(Stored dataset items)

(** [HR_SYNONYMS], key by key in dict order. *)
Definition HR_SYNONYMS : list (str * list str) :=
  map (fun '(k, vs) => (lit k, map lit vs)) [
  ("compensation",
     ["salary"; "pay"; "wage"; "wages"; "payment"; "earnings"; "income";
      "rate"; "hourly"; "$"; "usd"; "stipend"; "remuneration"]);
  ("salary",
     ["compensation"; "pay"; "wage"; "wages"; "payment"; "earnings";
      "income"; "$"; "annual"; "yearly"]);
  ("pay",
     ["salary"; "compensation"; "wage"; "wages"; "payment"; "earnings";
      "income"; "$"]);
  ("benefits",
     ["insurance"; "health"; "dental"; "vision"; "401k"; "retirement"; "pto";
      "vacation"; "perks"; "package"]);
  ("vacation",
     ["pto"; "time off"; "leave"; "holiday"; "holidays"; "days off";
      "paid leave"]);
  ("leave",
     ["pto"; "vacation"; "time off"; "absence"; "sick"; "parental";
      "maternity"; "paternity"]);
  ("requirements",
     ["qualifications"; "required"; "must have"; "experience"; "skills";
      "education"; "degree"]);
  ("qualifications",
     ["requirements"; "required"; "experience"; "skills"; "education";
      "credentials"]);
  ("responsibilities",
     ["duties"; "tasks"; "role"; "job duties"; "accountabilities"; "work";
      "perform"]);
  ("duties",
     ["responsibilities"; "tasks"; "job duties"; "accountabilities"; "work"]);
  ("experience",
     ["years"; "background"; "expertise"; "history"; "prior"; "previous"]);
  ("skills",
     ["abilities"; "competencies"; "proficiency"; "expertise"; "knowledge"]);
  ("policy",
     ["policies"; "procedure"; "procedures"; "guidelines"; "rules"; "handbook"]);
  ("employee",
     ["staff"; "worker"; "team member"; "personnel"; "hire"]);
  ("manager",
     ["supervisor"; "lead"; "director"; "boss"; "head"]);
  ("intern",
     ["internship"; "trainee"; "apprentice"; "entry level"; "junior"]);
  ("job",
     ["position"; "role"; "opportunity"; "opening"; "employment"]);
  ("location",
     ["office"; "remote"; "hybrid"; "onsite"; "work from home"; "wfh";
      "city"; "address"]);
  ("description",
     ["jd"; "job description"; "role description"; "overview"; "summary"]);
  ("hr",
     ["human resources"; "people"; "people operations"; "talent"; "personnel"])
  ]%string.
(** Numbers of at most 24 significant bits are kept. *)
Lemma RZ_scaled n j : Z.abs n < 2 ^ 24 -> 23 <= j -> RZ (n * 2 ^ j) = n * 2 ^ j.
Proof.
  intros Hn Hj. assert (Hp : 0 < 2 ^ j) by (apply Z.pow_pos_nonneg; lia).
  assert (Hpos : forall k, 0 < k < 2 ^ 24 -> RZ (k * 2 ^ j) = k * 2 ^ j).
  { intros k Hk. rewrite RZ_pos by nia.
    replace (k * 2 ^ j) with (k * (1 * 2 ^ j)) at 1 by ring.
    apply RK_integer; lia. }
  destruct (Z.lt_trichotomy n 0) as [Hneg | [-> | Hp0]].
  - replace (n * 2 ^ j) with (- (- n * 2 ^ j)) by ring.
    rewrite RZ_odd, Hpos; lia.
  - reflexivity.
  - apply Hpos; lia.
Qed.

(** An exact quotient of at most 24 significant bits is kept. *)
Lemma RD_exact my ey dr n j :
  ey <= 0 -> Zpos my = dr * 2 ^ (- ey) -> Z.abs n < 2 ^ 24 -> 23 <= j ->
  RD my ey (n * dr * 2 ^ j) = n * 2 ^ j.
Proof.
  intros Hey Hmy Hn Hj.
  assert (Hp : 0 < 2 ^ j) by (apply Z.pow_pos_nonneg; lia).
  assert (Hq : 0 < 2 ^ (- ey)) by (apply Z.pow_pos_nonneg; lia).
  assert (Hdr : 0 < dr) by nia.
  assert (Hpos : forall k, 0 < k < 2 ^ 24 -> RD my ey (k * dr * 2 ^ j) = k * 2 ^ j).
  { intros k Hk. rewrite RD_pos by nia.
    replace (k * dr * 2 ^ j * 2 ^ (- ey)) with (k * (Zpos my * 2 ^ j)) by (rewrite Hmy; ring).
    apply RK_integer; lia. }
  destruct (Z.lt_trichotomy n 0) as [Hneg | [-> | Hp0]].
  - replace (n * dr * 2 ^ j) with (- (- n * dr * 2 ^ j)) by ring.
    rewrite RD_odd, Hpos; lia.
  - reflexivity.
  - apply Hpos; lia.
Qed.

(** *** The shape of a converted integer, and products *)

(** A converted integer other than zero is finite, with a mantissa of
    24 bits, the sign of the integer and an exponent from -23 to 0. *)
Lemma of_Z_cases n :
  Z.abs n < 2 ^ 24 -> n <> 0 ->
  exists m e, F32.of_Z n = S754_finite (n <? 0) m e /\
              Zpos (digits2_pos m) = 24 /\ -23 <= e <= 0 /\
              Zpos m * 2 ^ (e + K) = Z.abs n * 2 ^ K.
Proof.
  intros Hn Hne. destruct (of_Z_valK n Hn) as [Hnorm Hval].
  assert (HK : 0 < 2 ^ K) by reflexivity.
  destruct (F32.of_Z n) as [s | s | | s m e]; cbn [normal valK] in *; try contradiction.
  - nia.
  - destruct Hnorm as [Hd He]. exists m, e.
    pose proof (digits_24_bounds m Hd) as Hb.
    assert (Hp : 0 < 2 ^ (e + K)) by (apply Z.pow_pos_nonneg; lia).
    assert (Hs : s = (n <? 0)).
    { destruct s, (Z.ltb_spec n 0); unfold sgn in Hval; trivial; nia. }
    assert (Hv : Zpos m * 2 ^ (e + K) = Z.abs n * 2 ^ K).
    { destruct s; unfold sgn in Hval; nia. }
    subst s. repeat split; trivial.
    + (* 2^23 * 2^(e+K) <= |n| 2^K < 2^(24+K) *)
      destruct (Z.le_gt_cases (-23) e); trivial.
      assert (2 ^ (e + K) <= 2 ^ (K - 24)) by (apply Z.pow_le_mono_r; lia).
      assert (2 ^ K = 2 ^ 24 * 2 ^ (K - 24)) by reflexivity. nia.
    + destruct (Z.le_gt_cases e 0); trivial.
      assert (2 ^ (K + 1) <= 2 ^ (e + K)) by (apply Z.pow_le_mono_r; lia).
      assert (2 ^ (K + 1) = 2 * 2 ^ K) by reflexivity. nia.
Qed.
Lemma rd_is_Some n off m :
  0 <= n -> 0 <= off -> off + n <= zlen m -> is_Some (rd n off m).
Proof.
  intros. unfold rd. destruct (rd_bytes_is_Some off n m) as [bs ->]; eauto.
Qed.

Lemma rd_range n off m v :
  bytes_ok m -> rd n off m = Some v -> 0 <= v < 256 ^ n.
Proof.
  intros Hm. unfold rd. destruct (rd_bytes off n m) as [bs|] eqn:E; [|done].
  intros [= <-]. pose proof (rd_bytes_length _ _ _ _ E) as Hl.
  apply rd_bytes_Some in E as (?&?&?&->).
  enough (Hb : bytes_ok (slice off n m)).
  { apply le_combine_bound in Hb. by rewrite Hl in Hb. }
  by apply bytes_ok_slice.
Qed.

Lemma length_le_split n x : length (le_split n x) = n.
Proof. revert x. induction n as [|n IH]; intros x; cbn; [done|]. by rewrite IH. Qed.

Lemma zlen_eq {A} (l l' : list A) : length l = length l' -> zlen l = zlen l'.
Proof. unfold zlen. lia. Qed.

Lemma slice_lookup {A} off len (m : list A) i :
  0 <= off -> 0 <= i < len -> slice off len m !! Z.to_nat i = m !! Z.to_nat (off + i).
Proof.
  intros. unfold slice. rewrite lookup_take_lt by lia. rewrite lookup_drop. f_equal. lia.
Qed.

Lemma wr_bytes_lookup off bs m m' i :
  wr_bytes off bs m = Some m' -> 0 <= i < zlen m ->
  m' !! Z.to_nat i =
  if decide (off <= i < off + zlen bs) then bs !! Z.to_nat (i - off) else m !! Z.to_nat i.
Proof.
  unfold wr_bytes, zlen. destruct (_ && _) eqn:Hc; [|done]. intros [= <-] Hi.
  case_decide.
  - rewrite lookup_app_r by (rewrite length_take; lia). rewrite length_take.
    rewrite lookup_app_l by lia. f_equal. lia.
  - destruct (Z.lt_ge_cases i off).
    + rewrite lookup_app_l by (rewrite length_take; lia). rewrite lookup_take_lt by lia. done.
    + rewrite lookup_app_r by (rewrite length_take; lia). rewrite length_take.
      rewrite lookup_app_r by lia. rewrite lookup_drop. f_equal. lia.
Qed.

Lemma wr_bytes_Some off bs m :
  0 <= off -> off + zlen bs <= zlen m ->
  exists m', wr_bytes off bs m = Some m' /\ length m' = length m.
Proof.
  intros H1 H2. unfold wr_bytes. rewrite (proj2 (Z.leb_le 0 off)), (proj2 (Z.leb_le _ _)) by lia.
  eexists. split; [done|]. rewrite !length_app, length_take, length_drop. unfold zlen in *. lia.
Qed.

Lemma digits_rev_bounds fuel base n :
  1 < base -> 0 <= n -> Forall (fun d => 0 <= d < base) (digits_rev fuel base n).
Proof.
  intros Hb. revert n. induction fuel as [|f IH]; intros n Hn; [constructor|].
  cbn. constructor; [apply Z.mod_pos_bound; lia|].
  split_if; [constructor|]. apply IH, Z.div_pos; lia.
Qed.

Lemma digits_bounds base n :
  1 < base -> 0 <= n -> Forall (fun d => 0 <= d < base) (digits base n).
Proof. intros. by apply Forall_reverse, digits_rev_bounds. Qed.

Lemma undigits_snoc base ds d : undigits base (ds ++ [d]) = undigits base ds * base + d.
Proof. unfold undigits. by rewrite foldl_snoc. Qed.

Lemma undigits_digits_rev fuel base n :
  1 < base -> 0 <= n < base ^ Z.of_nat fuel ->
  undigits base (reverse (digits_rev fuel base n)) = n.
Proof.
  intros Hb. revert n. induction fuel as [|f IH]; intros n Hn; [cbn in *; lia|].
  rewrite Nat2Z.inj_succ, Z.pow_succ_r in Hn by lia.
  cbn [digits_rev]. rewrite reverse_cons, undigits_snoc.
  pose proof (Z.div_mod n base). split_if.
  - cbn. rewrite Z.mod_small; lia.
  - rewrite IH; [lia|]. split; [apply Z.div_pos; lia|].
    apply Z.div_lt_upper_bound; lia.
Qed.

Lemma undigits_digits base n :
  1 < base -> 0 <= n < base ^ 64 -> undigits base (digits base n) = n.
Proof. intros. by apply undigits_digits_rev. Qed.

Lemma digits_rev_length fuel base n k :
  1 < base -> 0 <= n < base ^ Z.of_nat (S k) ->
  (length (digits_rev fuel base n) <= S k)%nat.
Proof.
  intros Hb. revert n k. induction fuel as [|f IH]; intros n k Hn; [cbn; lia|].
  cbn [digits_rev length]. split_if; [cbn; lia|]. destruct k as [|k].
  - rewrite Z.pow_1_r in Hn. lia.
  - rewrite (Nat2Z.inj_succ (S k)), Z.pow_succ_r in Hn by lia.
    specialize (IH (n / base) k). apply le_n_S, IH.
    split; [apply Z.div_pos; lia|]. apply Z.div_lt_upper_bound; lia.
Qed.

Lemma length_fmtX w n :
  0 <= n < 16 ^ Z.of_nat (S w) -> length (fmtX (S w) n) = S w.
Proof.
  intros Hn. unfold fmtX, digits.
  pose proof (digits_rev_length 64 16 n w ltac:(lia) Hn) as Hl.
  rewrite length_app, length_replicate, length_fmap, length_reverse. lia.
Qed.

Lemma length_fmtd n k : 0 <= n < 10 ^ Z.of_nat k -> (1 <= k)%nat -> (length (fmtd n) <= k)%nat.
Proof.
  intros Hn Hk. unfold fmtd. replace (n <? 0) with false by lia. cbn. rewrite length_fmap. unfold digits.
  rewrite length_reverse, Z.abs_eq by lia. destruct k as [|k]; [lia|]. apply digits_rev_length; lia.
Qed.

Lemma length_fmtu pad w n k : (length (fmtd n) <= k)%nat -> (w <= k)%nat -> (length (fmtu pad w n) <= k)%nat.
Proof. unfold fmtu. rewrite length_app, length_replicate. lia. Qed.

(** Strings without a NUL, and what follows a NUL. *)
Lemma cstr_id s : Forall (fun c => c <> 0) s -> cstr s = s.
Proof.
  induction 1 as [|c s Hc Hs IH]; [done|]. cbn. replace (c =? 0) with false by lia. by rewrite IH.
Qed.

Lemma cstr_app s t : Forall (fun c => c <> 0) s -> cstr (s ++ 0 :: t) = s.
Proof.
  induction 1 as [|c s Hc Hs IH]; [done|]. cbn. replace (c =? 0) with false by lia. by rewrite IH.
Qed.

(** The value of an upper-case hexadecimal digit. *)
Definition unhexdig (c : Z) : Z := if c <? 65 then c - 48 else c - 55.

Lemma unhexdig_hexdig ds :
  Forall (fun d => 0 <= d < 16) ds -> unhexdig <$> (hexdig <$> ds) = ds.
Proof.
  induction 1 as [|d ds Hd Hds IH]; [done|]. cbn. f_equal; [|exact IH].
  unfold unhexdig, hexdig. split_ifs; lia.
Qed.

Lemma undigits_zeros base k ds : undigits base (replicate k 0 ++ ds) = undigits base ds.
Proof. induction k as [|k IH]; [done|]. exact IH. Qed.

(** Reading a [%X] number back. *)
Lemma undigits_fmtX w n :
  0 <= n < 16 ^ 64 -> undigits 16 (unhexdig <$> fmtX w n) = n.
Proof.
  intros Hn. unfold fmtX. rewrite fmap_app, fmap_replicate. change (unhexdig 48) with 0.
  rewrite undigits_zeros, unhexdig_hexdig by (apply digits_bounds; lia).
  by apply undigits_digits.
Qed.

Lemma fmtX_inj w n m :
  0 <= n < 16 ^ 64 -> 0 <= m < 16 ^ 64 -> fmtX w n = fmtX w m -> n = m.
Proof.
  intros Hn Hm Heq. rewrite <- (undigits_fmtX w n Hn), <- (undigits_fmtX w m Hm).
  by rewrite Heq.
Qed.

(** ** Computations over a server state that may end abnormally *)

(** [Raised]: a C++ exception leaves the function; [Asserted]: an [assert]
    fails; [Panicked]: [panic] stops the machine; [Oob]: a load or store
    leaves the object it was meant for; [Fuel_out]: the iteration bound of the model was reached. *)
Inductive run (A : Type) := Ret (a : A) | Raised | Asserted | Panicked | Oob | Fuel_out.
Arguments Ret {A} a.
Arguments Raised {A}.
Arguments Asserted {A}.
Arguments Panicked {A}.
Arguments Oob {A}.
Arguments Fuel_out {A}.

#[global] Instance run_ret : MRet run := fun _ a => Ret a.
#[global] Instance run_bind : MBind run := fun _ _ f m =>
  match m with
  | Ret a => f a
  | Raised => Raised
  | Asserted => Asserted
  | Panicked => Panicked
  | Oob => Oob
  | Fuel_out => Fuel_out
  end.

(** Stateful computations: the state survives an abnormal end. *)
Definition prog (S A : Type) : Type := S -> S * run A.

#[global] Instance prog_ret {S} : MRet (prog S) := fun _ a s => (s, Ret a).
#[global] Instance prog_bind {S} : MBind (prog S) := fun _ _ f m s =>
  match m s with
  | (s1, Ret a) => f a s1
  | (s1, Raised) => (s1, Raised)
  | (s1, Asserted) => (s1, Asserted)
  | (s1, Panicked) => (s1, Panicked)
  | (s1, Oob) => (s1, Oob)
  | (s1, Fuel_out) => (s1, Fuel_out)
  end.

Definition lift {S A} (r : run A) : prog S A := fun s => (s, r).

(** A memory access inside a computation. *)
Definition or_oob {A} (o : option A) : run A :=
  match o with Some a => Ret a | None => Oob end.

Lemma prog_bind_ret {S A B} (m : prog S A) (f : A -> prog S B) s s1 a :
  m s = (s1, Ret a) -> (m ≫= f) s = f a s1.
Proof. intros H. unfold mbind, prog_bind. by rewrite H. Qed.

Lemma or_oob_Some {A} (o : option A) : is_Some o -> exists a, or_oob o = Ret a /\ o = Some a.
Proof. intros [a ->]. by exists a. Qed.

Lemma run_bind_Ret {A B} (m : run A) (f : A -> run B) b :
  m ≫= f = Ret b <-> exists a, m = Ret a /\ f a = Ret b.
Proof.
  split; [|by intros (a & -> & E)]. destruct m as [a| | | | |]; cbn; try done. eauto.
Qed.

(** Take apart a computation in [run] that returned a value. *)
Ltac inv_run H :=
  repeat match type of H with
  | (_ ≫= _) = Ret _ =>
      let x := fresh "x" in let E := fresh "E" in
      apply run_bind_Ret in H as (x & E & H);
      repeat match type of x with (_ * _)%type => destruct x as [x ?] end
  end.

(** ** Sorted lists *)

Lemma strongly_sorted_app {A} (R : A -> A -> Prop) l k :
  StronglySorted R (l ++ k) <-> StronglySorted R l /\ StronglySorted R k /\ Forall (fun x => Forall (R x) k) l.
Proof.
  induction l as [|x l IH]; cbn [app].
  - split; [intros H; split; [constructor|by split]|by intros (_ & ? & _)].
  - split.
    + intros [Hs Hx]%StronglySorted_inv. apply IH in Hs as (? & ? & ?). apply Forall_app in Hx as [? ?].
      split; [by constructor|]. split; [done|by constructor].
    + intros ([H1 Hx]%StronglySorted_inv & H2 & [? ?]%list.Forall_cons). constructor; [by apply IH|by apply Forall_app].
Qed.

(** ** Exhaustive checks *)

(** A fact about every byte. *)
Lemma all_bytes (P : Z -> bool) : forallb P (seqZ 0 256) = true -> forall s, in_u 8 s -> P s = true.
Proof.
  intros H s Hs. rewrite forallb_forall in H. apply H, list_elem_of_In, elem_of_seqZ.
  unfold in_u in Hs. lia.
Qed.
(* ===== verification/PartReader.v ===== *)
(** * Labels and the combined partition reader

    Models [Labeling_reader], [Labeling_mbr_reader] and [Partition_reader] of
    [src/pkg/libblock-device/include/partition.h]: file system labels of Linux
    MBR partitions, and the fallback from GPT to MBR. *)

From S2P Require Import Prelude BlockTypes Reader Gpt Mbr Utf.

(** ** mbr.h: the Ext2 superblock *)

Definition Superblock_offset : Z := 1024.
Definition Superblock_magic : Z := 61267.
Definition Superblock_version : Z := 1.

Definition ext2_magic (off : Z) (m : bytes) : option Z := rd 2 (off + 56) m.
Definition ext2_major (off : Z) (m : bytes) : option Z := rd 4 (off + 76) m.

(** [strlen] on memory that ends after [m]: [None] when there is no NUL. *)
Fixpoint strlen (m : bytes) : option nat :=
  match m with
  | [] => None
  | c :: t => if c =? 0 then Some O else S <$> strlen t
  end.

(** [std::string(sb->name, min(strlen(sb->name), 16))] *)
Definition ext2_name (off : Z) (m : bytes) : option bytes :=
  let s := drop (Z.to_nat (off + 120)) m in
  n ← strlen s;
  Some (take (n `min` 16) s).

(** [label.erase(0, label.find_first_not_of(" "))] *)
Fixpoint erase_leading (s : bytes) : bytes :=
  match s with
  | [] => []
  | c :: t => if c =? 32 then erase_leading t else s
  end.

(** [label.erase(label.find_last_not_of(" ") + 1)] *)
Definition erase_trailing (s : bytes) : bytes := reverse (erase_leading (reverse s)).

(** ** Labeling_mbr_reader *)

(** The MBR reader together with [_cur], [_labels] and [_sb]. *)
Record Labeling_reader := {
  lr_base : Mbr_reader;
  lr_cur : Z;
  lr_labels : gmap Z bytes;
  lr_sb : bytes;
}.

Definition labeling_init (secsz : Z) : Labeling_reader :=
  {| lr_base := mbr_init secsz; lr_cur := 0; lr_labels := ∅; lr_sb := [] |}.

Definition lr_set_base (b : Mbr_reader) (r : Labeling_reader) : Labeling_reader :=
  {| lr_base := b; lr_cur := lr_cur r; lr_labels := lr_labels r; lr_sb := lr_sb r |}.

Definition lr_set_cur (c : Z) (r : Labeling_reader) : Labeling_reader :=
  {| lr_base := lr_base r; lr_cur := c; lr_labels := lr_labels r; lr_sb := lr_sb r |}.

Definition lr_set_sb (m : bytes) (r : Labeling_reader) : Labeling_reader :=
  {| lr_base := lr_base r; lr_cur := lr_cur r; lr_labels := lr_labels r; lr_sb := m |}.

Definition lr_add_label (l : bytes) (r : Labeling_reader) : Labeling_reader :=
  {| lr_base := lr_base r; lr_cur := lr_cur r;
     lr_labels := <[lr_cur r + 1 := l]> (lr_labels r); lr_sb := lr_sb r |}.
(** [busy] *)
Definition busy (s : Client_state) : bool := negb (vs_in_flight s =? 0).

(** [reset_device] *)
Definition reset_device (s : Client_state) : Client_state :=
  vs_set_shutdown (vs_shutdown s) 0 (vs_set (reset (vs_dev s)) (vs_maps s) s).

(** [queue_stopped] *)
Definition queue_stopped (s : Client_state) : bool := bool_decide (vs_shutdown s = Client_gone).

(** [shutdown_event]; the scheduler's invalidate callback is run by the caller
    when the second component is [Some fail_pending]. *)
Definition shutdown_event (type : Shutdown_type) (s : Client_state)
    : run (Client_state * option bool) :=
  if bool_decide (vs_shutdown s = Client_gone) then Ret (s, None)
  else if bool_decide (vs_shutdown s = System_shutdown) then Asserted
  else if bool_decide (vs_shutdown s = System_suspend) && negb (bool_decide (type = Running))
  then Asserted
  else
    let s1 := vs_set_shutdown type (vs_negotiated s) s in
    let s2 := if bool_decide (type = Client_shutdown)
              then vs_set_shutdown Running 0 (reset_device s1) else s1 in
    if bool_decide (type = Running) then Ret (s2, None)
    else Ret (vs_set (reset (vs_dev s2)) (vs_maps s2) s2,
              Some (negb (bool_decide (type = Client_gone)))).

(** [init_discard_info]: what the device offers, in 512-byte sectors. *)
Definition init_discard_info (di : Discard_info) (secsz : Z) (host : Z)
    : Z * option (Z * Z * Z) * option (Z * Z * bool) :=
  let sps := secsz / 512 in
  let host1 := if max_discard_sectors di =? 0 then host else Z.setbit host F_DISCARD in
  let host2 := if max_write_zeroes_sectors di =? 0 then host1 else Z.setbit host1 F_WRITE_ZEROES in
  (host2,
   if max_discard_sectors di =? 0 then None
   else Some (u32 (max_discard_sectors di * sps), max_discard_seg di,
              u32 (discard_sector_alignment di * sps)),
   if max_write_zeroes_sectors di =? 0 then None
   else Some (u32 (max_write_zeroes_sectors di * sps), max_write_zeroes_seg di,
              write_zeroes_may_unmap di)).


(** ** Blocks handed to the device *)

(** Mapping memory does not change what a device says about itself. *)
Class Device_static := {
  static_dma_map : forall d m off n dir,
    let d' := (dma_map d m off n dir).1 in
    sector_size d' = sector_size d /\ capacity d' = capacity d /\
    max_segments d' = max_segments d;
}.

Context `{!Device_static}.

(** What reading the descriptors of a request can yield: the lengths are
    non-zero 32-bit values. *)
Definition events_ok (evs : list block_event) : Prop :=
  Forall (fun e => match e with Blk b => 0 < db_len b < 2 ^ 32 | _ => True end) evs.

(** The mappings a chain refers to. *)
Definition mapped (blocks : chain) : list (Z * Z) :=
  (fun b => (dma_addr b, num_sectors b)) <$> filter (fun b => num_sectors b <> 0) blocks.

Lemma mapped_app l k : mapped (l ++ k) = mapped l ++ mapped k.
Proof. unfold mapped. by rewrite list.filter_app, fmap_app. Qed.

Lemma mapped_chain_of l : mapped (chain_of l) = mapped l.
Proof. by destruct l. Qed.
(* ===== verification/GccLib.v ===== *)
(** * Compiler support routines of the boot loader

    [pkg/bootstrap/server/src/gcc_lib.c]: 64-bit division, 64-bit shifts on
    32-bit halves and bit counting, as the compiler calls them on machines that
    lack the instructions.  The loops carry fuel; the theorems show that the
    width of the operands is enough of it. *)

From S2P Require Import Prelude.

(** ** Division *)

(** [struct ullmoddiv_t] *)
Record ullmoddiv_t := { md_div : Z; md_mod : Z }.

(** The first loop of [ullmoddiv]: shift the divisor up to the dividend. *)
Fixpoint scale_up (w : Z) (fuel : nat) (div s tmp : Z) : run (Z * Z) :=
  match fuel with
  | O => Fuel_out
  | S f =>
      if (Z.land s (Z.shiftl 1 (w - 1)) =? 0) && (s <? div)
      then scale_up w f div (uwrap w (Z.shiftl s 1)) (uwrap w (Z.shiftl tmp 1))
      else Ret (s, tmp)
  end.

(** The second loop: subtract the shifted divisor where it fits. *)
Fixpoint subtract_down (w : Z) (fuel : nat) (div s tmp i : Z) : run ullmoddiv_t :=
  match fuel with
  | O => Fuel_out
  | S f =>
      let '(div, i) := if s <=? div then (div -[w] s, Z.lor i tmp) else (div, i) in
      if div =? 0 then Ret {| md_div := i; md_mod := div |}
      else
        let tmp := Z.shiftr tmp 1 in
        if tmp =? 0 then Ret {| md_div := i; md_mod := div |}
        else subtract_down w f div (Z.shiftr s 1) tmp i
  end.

Work required :: Scan the records above for the lines holding "Lemma unhexdig_hexdig ds" and "Lemma fmtX_inj w". Transcribe those two and every line between them word for word, and no others.

Problem solution ::
Lemma unhexdig_hexdig ds :
  Forall (fun d => 0 <= d < 16) ds -> unhexdig <$> (hexdig <$> ds) = ds.
Proof.
  induction 1 as [|d ds Hd Hds IH]; [done|]. cbn. f_equal; [|exact IH].
  unfold unhexdig, hexdig. split_ifs; lia.
Qed.

Lemma undigits_zeros base k ds : undigits base (replicate k 0 ++ ds) = undigits base ds.
Proof. induction k as [|k IH]; [done|]. exact IH. Qed.

(** Reading a [%X] number back. *)
Lemma undigits_fmtX w n :
  0 <= n < 16 ^ 64 -> undigits 16 (unhexdig <$> fmtX w n) = n.
Proof.
  intros Hn. unfold fmtX. rewrite fmap_app, fmap_replicate. change (unhexdig 48) with 0.
  rewrite undigits_zeros, unhexdig_hexdig by (apply digits_bounds; lia).
  by apply undigits_digits.
Qed.

Lemma fmtX_inj w n m :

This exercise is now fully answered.